Exercise –
Your reply should consist of one number: how many lines below contain "only".

Dataset entries –
####################

(** * finding-africa: the attachment processor ([processor.py])

    A shallow embedding of the mail-attachment pipeline of [processor.py]
    and the properties of its specification.

    Conventions of the embedding.
    - Python [str] values are [string]s of ASCII characters; on such text
      the regular expression class [\W] is the complement of
      [[A-Za-z0-9_]].
    - An exception is a value of [exn]; a computation that may raise
      returns [res A].  Code that raises after it changed files, mail or
      the log runs in the monad [M] (state plus exception), which keeps the
      state reached when the exception was raised.
    - A [DataFrame] is the value [pd.read_excel] returned; the parsing of
      the spreadsheet format itself is the spreadsheet library's work.
    - The four directories are four finite maps from a file's base name to
      its content.  File operations fail only for a missing file and mail
      is always accepted by the SMTP server; other failures of the
      environment (permissions, full disk, network) are outside the
      embedding. *)

From Stdlib Require Import ZArith String Ascii List DecimalString DecimalPos DecimalZ.
From stdpp Require Import gmap strings list fin_maps.

Local Open Scope string_scope.
Local Open Scope Z_scope.

(** ** Exceptions and fallible computations *)

Inductive exn : Type :=
  | KeyError | IndexError | TypeError | ValueError | AttributeError
  | NoSectionError | NoOptionError
  | DuplicateSectionError | DuplicateOptionError | MissingSectionHeaderError
  | FileNotFoundError | BadZipFile.

Inductive res (A : Type) : Type :=
  | Ok (a : A)
  | Raise (e : exn).
Arguments Ok {A} a.
Arguments Raise {A} e.

#[global] Instance res_ret : MRet res := fun A a => Ok a.
#[global] Instance res_bind : MBind res := fun A B f m =>
  match m with
  | Ok a => f a
  | Raise e => Raise e
  end.

Definition is_ok {A} (r : res A) : bool :=
  match r with Ok _ => true | Raise _ => false end.

(** ** Text: the [str] methods the program calls *)

Module Text.

Definition code (c : ascii) : nat := nat_of_ascii c.

Definition between (lo hi : nat) (c : ascii) : bool :=
  Nat.leb lo (code c) && Nat.leb (code c) hi.

(** [str.isspace] on ASCII: TAB..CR, FS..US and the space. *)
Definition is_space (c : ascii) : bool :=
  between 9 13 c || between 28 32 c.

Definition is_upper (c : ascii) : bool := between 65 90 c.
Definition is_lower (c : ascii) : bool := between 97 122 c.
Definition is_digit (c : ascii) : bool := between 48 57 c.
Definition is_alpha (c : ascii) : bool := is_upper c || is_lower c.

(** The class [\w]. *)
Definition is_word (c : ascii) : bool :=
  is_alpha c || is_digit c || Ascii.eqb c "_".

Fixpoint lstrip (s : string) : string :=
  match s with
  | EmptyString => EmptyString
  | String c s' => if is_space c then lstrip s' else s
  end.

Fixpoint rstrip (s : string) : string :=
  match s with
  | EmptyString => EmptyString
  | String c s' =>
      match rstrip s' with
      | EmptyString => if is_space c then EmptyString else String c EmptyString
      | r => String c r
      end
  end.

(** [s.strip()] *)
Definition strip (s : string) : string := rstrip (lstrip s).

(** [s.split(sep)] for a one-character separator. *)
Fixpoint split (sep : ascii) (s : string) : list string :=
  match s with
  | EmptyString => [EmptyString]
  | String c s' =>
      if Ascii.eqb c sep then EmptyString :: split sep s'
      else match split sep s' with
           | [] => [String c EmptyString]
           | h :: t => String c h :: t
           end
  end.

(** [s.split(sep)[0]] *)
Definition before (sep : ascii) (s : string) : string :=
  match split sep s with
  | [] => EmptyString
  | h :: _ => h
  end.

Fixpoint map_chars (f : ascii -> ascii) (s : string) : string :=
  match s with
  | EmptyString => EmptyString
  | String c s' => String (f c) (map_chars f s')
  end.

Fixpoint filter_chars (p : ascii -> bool) (s : string) : string :=
  match s with
  | EmptyString => EmptyString
  | String c s' => if p c then String c (filter_chars p s') else filter_chars p s'
  end.

Fixpoint existsb_chars (p : ascii -> bool) (s : string) : bool :=
  match s with
  | EmptyString => false
  | String c s' => p c || existsb_chars p s'
  end.

Fixpoint forallb_chars (p : ascii -> bool) (s : string) : bool :=
  match s with
  | EmptyString => true
  | String c s' => p c && forallb_chars p s'
  end.

Definition lower_char (c : ascii) : ascii :=
  if is_upper c then ascii_of_nat (code c + 32) else c.

(** [s.lower()] *)
Definition lower (s : string) : string := map_chars lower_char s.

(** [s.replace(a, b)] for one-character [a] and [b]. *)
Definition replace (a b : ascii) (s : string) : string :=
  map_chars (fun c => if Ascii.eqb c a then b else c) s.

(** [s.replace(a, '')] *)
Definition remove (a : ascii) (s : string) : string :=
  filter_chars (fun c => negb (Ascii.eqb c a)) s.

(** [a in s] for a one-character [a]. *)
Definition contains (a : ascii) (s : string) : bool :=
  existsb_chars (Ascii.eqb a) s.

(** [sub in s] for a text [sub] *)
Fixpoint occurs (sub s : string) : bool :=
  String.prefix sub s ||
  match s with
  | EmptyString => false
  | String _ s' => occurs sub s'
  end.

(** [re.sub(r'\W', '', s)] *)
Definition sub_nonword (s : string) : string := filter_chars is_word s.

(** [re.sub('<|>', '', s)] *)
Definition sub_angle (s : string) : string := remove ">" (remove "<" s).

(** [str(n)] for an [int]. *)
Definition str_of_int (n : Z) : string := NilZero.string_of_int (Z.to_int n).

(** [int(s)]: surrounding white space, an optional sign, decimal digits.
    (Python also accepts underscores between digits; [str] never writes
    them and the embedding raises [ValueError] there.) *)
Definition int_of_str (s : string) : res Z :=
  match strip s with
  | String "+" s' =>
      match NilZero.uint_of_string s' with
      | Some d => Ok (Z.of_uint d)
      | None => Raise ValueError
      end
  | s' =>
      match NilZero.int_of_string s' with
      | Some d => Ok (Z.of_int d)
      | None => Raise ValueError
      end
  end.

(** [os.path.join(a, b)] *)
Definition ends_with_slash (a : string) : bool :=
  match String.get (String.length a - 1) a with
  | Some c => Ascii.eqb c "/"
  | None => false
  end.

Definition join (a b : string) : string :=
  match b with
  | String "/" _ => b
  | _ => if String.eqb a "" || ends_with_slash a then a ++ b
         else a ++ "/" ++ b
  end.

(** [os.path.splitext(name)] for a base name: the extension starts at the
    last dot, unless only dots precede it. *)
Fixpoint splitext_aux (stem : string) (s : string) (seen : bool)
  : option (string * string) :=
  match s with
  | EmptyString => None
  | String c s' =>
      let here := Ascii.eqb c "." in
      match splitext_aux (stem ++ String c EmptyString) s' (seen || negb here) with
      | Some r => Some r
      | None => if here && seen then Some (stem, s) else None
      end
  end.

Definition splitext (name : string) : string * string :=
  match splitext_aux EmptyString name false with
  | Some r => r
  | None => (name, EmptyString)
  end.

End Text.

(** ** The configuration: a [ConfigParser] and its file *)

Module Config.

(** A section is a [dict] from option to value; an assignment to a new key
    appends it, to a known key replaces the value in place. *)
Definition options : Type := list (string * string).

Fixpoint assoc {A} (k : string) (l : list (string * A)) : option A :=
  match l with
  | [] => None
  | (k', v) :: l' => if String.eqb k k' then Some v else assoc k l'
  end.

Fixpoint assoc_set {A} (k : string) (v : A) (l : list (string * A))
  : list (string * A) :=
  match l with
  | [] => [(k, v)]
  | (k', v') :: l' =>
      if String.eqb k k' then (k, v) :: l' else (k', v') :: assoc_set k v l'
  end.

Record t : Type := mk {
  defaults : options;                      (* the DEFAULT section *)
  sections : list (string * options)
}.

Definition empty : t := mk [] [].

Definition default_section : string := "DEFAULT".

Definition has_section (cfg : t) (s : string) : bool :=
  match assoc s (sections cfg) with Some _ => true | None => false end.

Definition mem (k : string) (o : options) : bool :=
  match assoc k o with Some _ => true | None => false end.

Definition has_option (cfg : t) (s k : string) : bool :=
  if String.eqb s "" || String.eqb s default_section then mem k (defaults cfg)
  else match assoc s (sections cfg) with
       | None => false
       | Some o => mem k o || mem k (defaults cfg)
       end.

(** [config.get(s, k)]: the section's own value, else the default. *)
Definition get (cfg : t) (s k : string) : res string :=
  let from_defaults :=
    match assoc k (defaults cfg) with
    | Some v => Ok v
    | None => Raise NoOptionError
    end in
  if String.eqb s default_section then from_defaults
  else match assoc s (sections cfg) with
       | None => Raise NoSectionError
       | Some o =>
           match assoc k o with
           | Some v => Ok v
           | None => from_defaults
           end
       end.

Definition getint (cfg : t) (s k : string) : res Z :=
  v ← get cfg s k; Text.int_of_str v.

(** [config.set(s, k, v)] *)
Definition set (cfg : t) (s k v : string) : res t :=
  if String.eqb s "" || String.eqb s default_section
  then Ok (mk (assoc_set k v (defaults cfg)) (sections cfg))
  else match assoc s (sections cfg) with
       | None => Raise NoSectionError
       | Some o => Ok (mk (defaults cfg) (assoc_set s (assoc_set k v o) (sections cfg)))
       end.

(** The file, line by line: [[section]], [key = value], or blank. *)
Inductive line : Type :=
  | Header (s : string)
  | Option_ (k v : string)
  | Blank.

Definition write_section (s : string) (o : options) : list line :=
  Header s :: map (fun kv => Option_ (fst kv) (snd kv)) o ++ [Blank].

(** [config.write(f)]: the lines written, in the order they are written. *)
Definition write (cfg : t) : list line :=
  (match defaults cfg with
   | [] => []
   | o => write_section default_section o
   end)
  ++ flat_map (fun so => write_section (fst so) (snd so)) (sections cfg).

(** [config.read(f)] (strict): [cur] is the section being read. *)
Fixpoint read_from (cur : option string) (cfg : t) (ls : list line) : res t :=
  match ls with
  | [] => Ok cfg
  | Blank :: ls' => read_from cur cfg ls'
  | Header s :: ls' =>
      if String.eqb s "" then Raise MissingSectionHeaderError
      else if String.eqb s default_section then read_from (Some s) cfg ls'
      else if has_section cfg s then Raise DuplicateSectionError
      else read_from (Some s) (mk (defaults cfg) (sections cfg ++ [(s, [])])) ls'
  | Option_ k v :: ls' =>
      match cur with
      | None => Raise MissingSectionHeaderError
      | Some s =>
          let own :=
            if String.eqb s default_section then Some (defaults cfg)
            else assoc s (sections cfg) in
          match own with
          | None => Raise NoSectionError
          | Some o =>
              if mem k o then Raise DuplicateOptionError
              else cfg' ← set cfg s k v; read_from cur cfg' ls'
          end
      end
  end.

Definition read (ls : list line) : res t := read_from None empty ls.

End Config.

(** ** Spreadsheets: the [pandas] operations the program calls *)

Record datetime : Type := Timestamp {
  year : Z; month : Z; day : Z; hour : Z; minute : Z; second : Z
}.

(** A cell of a sheet, and also a row or column label.  [NaN] stands for
    every value [pd.isna] accepts (empty cell, [None], [NaT]); [Int] and
    [Bool] are the scalars that are neither text nor dates. *)
Inductive cell : Type :=
  | NaN
  | Str (s : string)
  | Datetime (d : datetime)
  | Int (n : Z)
  | Bool (b : bool).

#[global] Instance datetime_eq_dec : EqDecision datetime.
Proof. solve_decision. Defined.
#[global] Instance cell_eq_dec : EqDecision cell.
Proof. solve_decision. Defined.

Record DataFrame : Type := Frame {
  index : list cell;            (* row labels *)
  columns : list cell;          (* column labels *)
  data : list (list cell)       (* the rows *)
}.

(** A sheet as stored: the texts of its first row and the rows below. *)
Record sheet : Type := Sheet {
  header : list string;
  body : list (list cell)
}.

Definition workbook : Type := list (string * sheet).

Module Pandas.

Definition isna (c : cell) : bool :=
  match c with NaN => true | _ => false end.

Definition range (n : nat) : list cell := map (fun i => Int (Z.of_nat i)) (seq 0 n).

(** [pd.read_excel] of one sheet: the first row labels the columns, the
    rows are numbered from 0. *)
Definition of_sheet (sh : sheet) : DataFrame :=
  Frame (range (length (body sh))) (map Str (header sh)) (body sh).

(** [pd.read_excel(wb, sheet_name=name)] *)
Definition read_excel (wb : workbook) (name : string) : res DataFrame :=
  match Config.assoc name wb with
  | Some sh => Ok (of_sheet sh)
  | None => Raise ValueError
  end.

Definition mem (c : cell) (l : list cell) : bool := bool_decide (c ∈ l).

####################

Written response –
2